One needs to first identify and then understand ways in which the practices could be improved. Analyze your patient population closely- what are the barriers that give hindrance to care, what are the frequently treated chronic conditions, who are the groups of patients that are in high risk; and practice operations- what are the critical issues on the management front (low motivation, long waiting time for patients, or is it the ineffective communication gaps). To measure these factors to get an interference out of it, one needs to use already established quality measures. This could be one from the following- National Quality Forum, Agency for Healthcare Research and Quality, Quality Payment Programs that guide one’s efforts.

Data collection and analysis

This lies at the very core of quality improvement. It is through one’s data that one can understand how effectively the systems work, identify major areas for potential improvement, set forward goals that are measurable and monitor how much effective the change has proved to be vital. For this, it’s highly significant and recommended to get authentic data before one begins a QI project. A commitment to periodic data collection and careful analysis of the results all throughout the process gives way to better decisions through analysis.

Communicate with your acquaintances about the results

All the efforts that one has to put towards quality improvement should be extremely transparent to their staff, the physicians and also the patients. When QI projects are implemented, the entire team with patients should be included during the planning so as to communicate what the project needs are, post which priorities should be set and actions to be taken. When a project turns out to be successful, a proper acknowledgement should be given due regards.

A commitment to a continuous evaluation

Quality improvement is not something that is a one-time process but rather a continuous one. A high functioning practice always strives to continuously improve the performance, check on the effectiveness of actions brought about and periodically take into consideration both staff and patient feedback.

Expand your successes

One must share their learning experience of quality improvement with their teams and all others so as to promote support on a wider scale that would encourage all how improvements can benefit the patient community and the entire industry of health care as a whole.
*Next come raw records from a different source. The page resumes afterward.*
(** * Stack-greedy orchestrator: a shallow embedding of [greedy_stack_reg.cxx]

    The development follows the source file top to bottom: the bounded
    image cache ([ImageCache]), the slide manifest ([ReadManifest],
    [WriteManifest]) and the project directory ([InitializeProject],
    [RestoreProject], the configuration keys and the file names), the
    neighbour walk, adjacency arrays, edge weights, root selection and
    accumulated transforms of [ReconstructStack], the medoid and the
    iteration-0 transforms of [InitialMatchToVolume], and the reslicing
    and registration schedule of [IterativeMatchToVolume]. [PerLevelSpec]
    of [GreedyParameters.h] comes last.

    Conventions.
    - [unsigned long] and [size_t] are 64-bit, [unsigned int] is 32-bit;
      both are integers in [Z] with the wrap-around written out.
    - [std::map] and [std::set] are key-sorted association lists, because
      the code iterates them in key order and takes [begin()].
    - A [double] that the program keeps in its data (a z position, an
      entry of a matrix file) is kept as the number it stands for, in [Q].
      The stages that compare the results of double arithmetic (the
      neighbour walk, the edge weights, the choice of the median affine)
      are written over an interface of the operations, [Double], with the
      binary64 numbers of IEEE 754 and exact arithmetic as instances. The
      products of matrix files are taken in exact arithmetic, and the root
      selection has an abstract double of its own. *)

From Stdlib Require Import ZArith QArith Qabs List String Ascii Bool Lia.
From Stdlib Require Import DecimalString DecimalNat Sorted.
From Stdlib Require Import Reals Lra.
From Stdlib Require Floats Uint63.
From Equations Require Import Equations.
From Equations.Prop Require Import Logic.
From stdpp Require gmap strings.
Import ListNotations.

#[local] Open Scope Z_scope.

(** ** Machine integers *)

Definition wrap64 (z : Z) : Z := z mod 2 ^ 64.
Definition wrap32 (z : Z) : Z := z mod 2 ^ 32.

(** ** Exceptions *)

Inductive exn :=
| GreedyException (msg : string)     (* thrown by this file *)
| LibraryException.                  (* thrown by a library call *)

Inductive result (A : Type) :=
| Ok (a : A)
| Throw (e : exn).
Arguments Ok {A} _.
Arguments Throw {A} _.

Definition bind {A B : Type} (c : result A) (k : A -> result B) : result B :=
  match c with
  | Ok a => k a
  | Throw e => Throw e
  end.

Notation "x <- c ;; k" := (bind c (fun x => k))
  (at level 100, c at next level, right associativity).

(** ** Ordered containers *)

Section OrdMap.
Context {K V : Type}.
Variable ltb : K -> K -> bool.

(** Two keys are equivalent when neither is less than the other. *)
Definition key_equiv (a b : K) : bool := negb (ltb a b) && negb (ltb b a).

(** [std::map::find]. *)
Fixpoint om_find (k : K) (m : list (K * V)) : option V :=
  match m with
  | [] => None
  | (k', v) :: m' => if key_equiv k k' then Some v else om_find k m'
  end.

(** [m[k] = v]: overwrite an equivalent key, or insert in key order. *)
Fixpoint om_set (k : K) (v : V) (m : list (K * V)) : list (K * V) :=
  match m with
  | [] => [(k, v)]
  | (k', v') :: m' =>
      if ltb k k' then (k, v) :: m
      else if ltb k' k then (k', v') :: om_set k v m'
      else (k', v) :: m'
  end.

(** [std::map::erase] of the entry found under [k]. *)
Fixpoint om_erase (k : K) (m : list (K * V)) : list (K * V) :=
  match m with
  | [] => []
  | (k', v) :: m' => if key_equiv k k' then m' else (k', v) :: om_erase k m'
  end.

Definition om_keys (m : list (K * V)) : list K := map fst m.
End OrdMap.

Section OrdSet.
Context {K : Type}.
Variable ltb : K -> K -> bool.

(** [std::set::insert]: no effect when an equivalent element is present. *)
Fixpoint os_insert (x : K) (s : list K) : list K :=
  match s with
  | [] => [x]
  | y :: s' =>
      if ltb x y then x :: s
      else if ltb y x then y :: os_insert x s'
      else s
  end.

(** [std::set::find], by position. *)
Fixpoint os_index (x : K) (s : list K) : option nat :=
  match s with
  | [] => None
  | y :: s' =>
      if key_equiv ltb x y then Some O
      else option_map S (os_index x s')
  end.
End OrdSet.

(** [operator<] of two doubles that are numbers, on the numbers they
    stand for. *)
Definition Qltb (a b : Q) : bool := negb (Qle_bool b a).

(** [slice_ref] is [std::pair<double, unsigned int>]; pairs compare
    lexicographically. *)
Definition slice_ref : Type := Q * nat.

Definition slice_ref_ltb (a b : slice_ref) : bool :=
  Qltb (fst a) (fst b) || (negb (Qltb (fst b) (fst a)) && Nat.ltb (snd a) (snd b)).

(** ** double

    The operations on [double] that the stages below use. [Dnum] gives
    the double of a number: a literal of the code, or a value that the
    program holds. *)

Class Double (D : Type) := {
  Dnum : Q -> D;
  Dadd : D -> D -> D;         (* + *)
  Dsub : D -> D -> D;         (* - *)
  Dmul : D -> D -> D;         (* * *)
  Ddiv : D -> D -> D;         (* / *)
  Dabs : D -> D;              (* fabs *)
  Dlt : D -> D -> bool;       (* < *)
  Deq : D -> D -> bool        (* == *)
}.

(** Exact arithmetic: what the operations give when none of them rounds,
    on the rationals and, for the stage that calls [pow], on the reals. *)
#[global] Instance rational : Double Q :=
  {| Dnum := fun q => q; Dadd := Qplus; Dsub := Qminus; Dmul := Qmult;
     Ddiv := Qdiv; Dabs := Qabs; Dlt := Qltb; Deq := Qeq_bool |}.

#[global] Instance real : Double R :=
  {| Dnum := Q2R; Dadd := Rplus; Dsub := Rminus; Dmul := Rmult;
     Ddiv := Rdiv; Dabs := Rabs;
     Dlt := fun a b => if Rlt_dec a b then true else false;
     Deq := fun a b => if Req_dec_T a b then true else false |}.

(** The binary64 numbers of IEEE 754, with round to nearest even: the
    arithmetic of the machine. *)
Module Binary64.
Import PrimFloat FloatOps SpecFloat.

Definition of_Z (z : Z) : float :=
  match z with
  | Z0 => zero
  | Zpos p => of_uint63 (Uint63.of_Z (Zpos p))
  | Zneg p => opp (of_uint63 (Uint63.of_Z (Zpos p)))
  end.

(** The double nearest to a quotient, when its numerator and denominator
    are below 2^63 and are doubles themselves, as the integers below 2^53
    and the powers of two are: the two conversions are exact and the
    division rounds once. *)
Definition of_Q (q : Q) : float := div (of_Z (Qnum q)) (of_Z (Zpos (Qden q))).

(** The number that a finite double stands for, in lowest terms; 0 for
    the others. *)
Definition value (x : float) : Q :=
  match Prim2SF x with
  | S754_finite s m e =>
      Qred (inject_Z (if s then Zneg m else Zpos m) * Qpower 2 e)%Q
  | _ => 0%Q
  end.

(** A double that holds a whole number that is not negative. *)
Definition whole (y : float) : option N :=
  match Prim2SF y with
  | S754_zero _ => Some 0%N
  | S754_finite false m e =>
      if 0 <=? e then Some (Npos m * 2 ^ Z.to_N e)%N
      else if Zpos m mod 2 ^ (- e) =? 0 then Some (Z.to_N (Zpos m / 2 ^ (- e)))
      else None
  | _ => None
  end.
Models and Tools of Quality Improvement

As already mentioned at the outset, quality improvement models provide a formal and systematic approach for establishing ethical QI processes in practice. Some examples of widely used QI Models are stated in the following:

  • PDSA (Plan-Do-Study-Act): The Quality improvement projects that are studied and aimed for making tangible changes in the health care industries so as to get favourable outcomes to use the PDSA. This approach has been used widely by the Institute of Healthcare Improvement for the cause of rapid cycle improvement. The most outstanding feature of this model is the unique nature for the rapid cycle improvement. This feature has a lot of impact on a change and it also assesses change, used the most in accomplishing small and repetitive PDSAs instead of bigger and slower ones, prior to making changes system-wide.
  • Six Sigma: It is a concept for improvement that aims to reduce variation and defects. It is also related to PDSA. Some of the key elements that are related to PDSA are the planning phase of PDSA to define what are the core processes, then knowing who would be the customers, and what would be the requirements and needs of those customers and how six sigma can help achieve that, the phase of ‘do’ in PDSA relating to measuring the performances of Six Sigma, and etc.
  • Lean: Another approach that clears out waste while improving the efficiency in the work processes thereby emphasizing on the fact that all kinds of work add value.